What kept him from doing that, he said, were the faces of his sons, Adam and Hector.
“I wasn’t going to all the races, you know?,” Arana said. “But I couldn’t quit. I believed I could do it all the people behind me believed I could do it. My kids, as they were growing up they would go, ‘Dad, did you win, did you win?’ I would go to another race and they were, ‘Dad did you win, did you win? They kept asking.’
“I was like, ‘Wow, what am I teaching to my kids if I work so hard and give up?’ “
Then came the race at Summit Racing Equipment Motorsports Park in Norwalk, Ohio in 2008.
Arana, 49 years old at the time and 18 seasons into his career, got that first NHRA victory and the Wally trophy which came with it that day. And for the first time, he didn’t have to shake his head no to sons Hector and Adam. Didn’t have to because he won, and didn’t have to because they were there with him that weekend.
“That was the biggest victory for me. My kids were there. Not only did we show ‘em, but my kids were there. We won a national event.
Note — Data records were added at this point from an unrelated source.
(** C10. If the write of the baseline record fails in the first successful
    cycle, the cycle goes on and the failure is only logged: after the
    fingerprint the cycle logs it, attempts the write, logs the error and the
    line "Initial hardware ID set.", and does nothing else, so it makes no
    deprovision call, reads no token and does not sleep.  It ends at its
    [continue] with the computed fingerprint, which is not empty, as the
    in-memory baseline.  No other record is touched; the baseline record is
    as it was when the write failed at the opening of the file, and holds the
    bytes of the fingerprint that reached it when the write failed later.
    From then on every pass keeps that baseline and none writes the baseline
    record. *)
Theorem baseline_save_failure_is_only_logged
  (halURL : string) (period : Z) (env : Env) (w w1 w2 : World)
  (hd : option HardwareData) (h : string) (e : error) :
  collectHardwareData halURL env w = ((hd, None), w1) →
  calculateSaltedHash hd env w1 = ((h, None), w2) →
  write_fault env hwidFile = Some e →
  let r := iteration halURL period EmptyString env w in
  r.1 = (Continue, h)
  ∧ trace r.2
    = (trace w2 ++ [EvLog ("Calculated hardware hash: " +:+ h);
                    EvWriteFile hwidFile h perm_0600;
                    EvLog ("Error saving HWID to file: " +:+ Error e);
                    EvLog "Initial hardware ID set."])%list
  ∧ filter (λ e, is_deprovision e = true) (events_since w r.2) = []
  ∧ filter (λ e, is_token_read e = true) (events_since w r.2) = []
  ∧ filter (λ e, is_sleep e = true) (events_since w r.2) = []
  ∧ (∀ path, path ≠ hwidFile → fs r.2 !! path = fs w2 !! path)
  ∧ (partial_write env hwidFile = None →
     fs r.2 = fs w2 ∧ fs r.2 !! hwidFile = fs w !! hwidFile)
  ∧ (∀ n, partial_write env hwidFile = Some n →
       fs r.2 !! hwidFile = Some (String.substring 0 n h))
  ∧ String.eqb h EmptyString = false
  ∧ (∀ period' env' w',
       let r' := iteration halURL period' h env' w' in
       r'.1.2 = h
       ∧ fs r'.2 !! hwidFile = fs w' !! hwidFile
       ∧ filter (λ e, is_write_to hwidFile e = true) (events_since w' r'.2) = []).
Proof.
  intros Hc Hh Hwrite r.
  destruct (engine_frame _ _ _ _ _ _ _ _ Hc Hh) as (_ & _ & Hfs & quiet & Htr & Hq).
  assert (Hne : String.eqb h EmptyString = false).
  { destruct (calculateSaltedHash_digest _ _ _ _ _ Hh) as [salt ->].
    apply saltedHash_nonempty. }
  assert (Hit : r = ((Continue, h),
                     {| fs := failed_write env hwidFile h (fs w2);
                        trace := (trace w2
                                  ++ [hash_line h; EvWriteFile hwidFile h perm_0600;
                                      EvLog ("Error saving HWID to file: " +:+ Error e);
                                      EvLog "Initial hardware ID set."])%list |})).
  { subst r. rewrite iteration_spec, Hc. cbn. rewrite Hh. cbn.
    unfold decide_outcome. cbn. rewrite Hwrite. reflexivity. }
  rewrite Hit. cbn [fst snd fs trace].
  assert (Hev : ∀ p : event → bool,
            (∀ x, p x = true → monitor_event x = true) →
            p (hash_line h) = false →
            p (EvWriteFile hwidFile h perm_0600) = false →
            (∀ line, p (EvLog line) = false) →
            filter (λ x, p x = true)
              (events_since w
                 {| fs := failed_write env hwidFile h (fs w2);
                    trace := (trace w2
                              ++ [hash_line h; EvWriteFile hwidFile h perm_0600;
                                  EvLog ("Error saving HWID to file: " +:+ Error e);
                                  EvLog "Initial hardware ID set."])%list |}) = []).
  { intros p Hp H1 H2 H3. unfold events_since. cbn [trace].
    rewrite Htr, <- app_assoc, drop_app_length, filter_app, (filter_quiet p quiet Hp Hq).
    cbn [app].
    rewrite !filter_cons_False, filter_nil by (rewrite ?H1, ?H2, ?H3; discriminate).
    reflexivity. }
  split; [reflexivity |].
  split; [reflexivity |].
  split; [apply Hev; [apply is_deprovision_monitor | reflexivity ..] |].
  split; [apply Hev; [apply is_token_read_monitor | reflexivity ..] |].
  split; [apply Hev; [apply is_sleep_monitor | reflexivity ..] |].
  unfold failed_write.
  split; [| split; [| split; [| split; [exact Hne |]]]].
  - intros path Hpath. destruct (partial_write env hwidFile); [| reflexivity].
    now rewrite lookup_insert_ne by congruence.
  - intros ->. split; [reflexivity | apply Hfs; discriminate].
  - intros n ->. apply lookup_insert_eq.
  - intros period' env' w'. now apply monitoring_never_saves.
Qed.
And now, there you go. Don’t give up, don’t ever give up,” Arana said.
Things got even better for Arana last season. Thanks to Lucas Oil mate and Pro Stock driver Larry Morgan, who is also an engine builder, Arana forced increased power from his Buell bike and the victories and the championship ensued.
About the worst thing that happened in 2009 for Arana was that the season ended.
And the waiting began. Waiting to bet back on a bike through the winter. Waiting as the the other three NHRA professional classes took to the track at Ponoma and Phoenix this season.
On Friday, Arana was waiting still. He was standing in the pits in Gainesville signing autographs and watching the stormy skies which had killed all on-track activity on Thursday and were still hanging around Friday morning.
Must be hard, it was suggested. Must be anxious to get back on the bike this weekend, it was suggested.
He stumbled all over himself looking for different ways to say yes when asked that.
“We haven’t been on the bike in a couple months,” Arana said. “Time to get the bugs worked out.”
And get on with a career which 18 years to get started.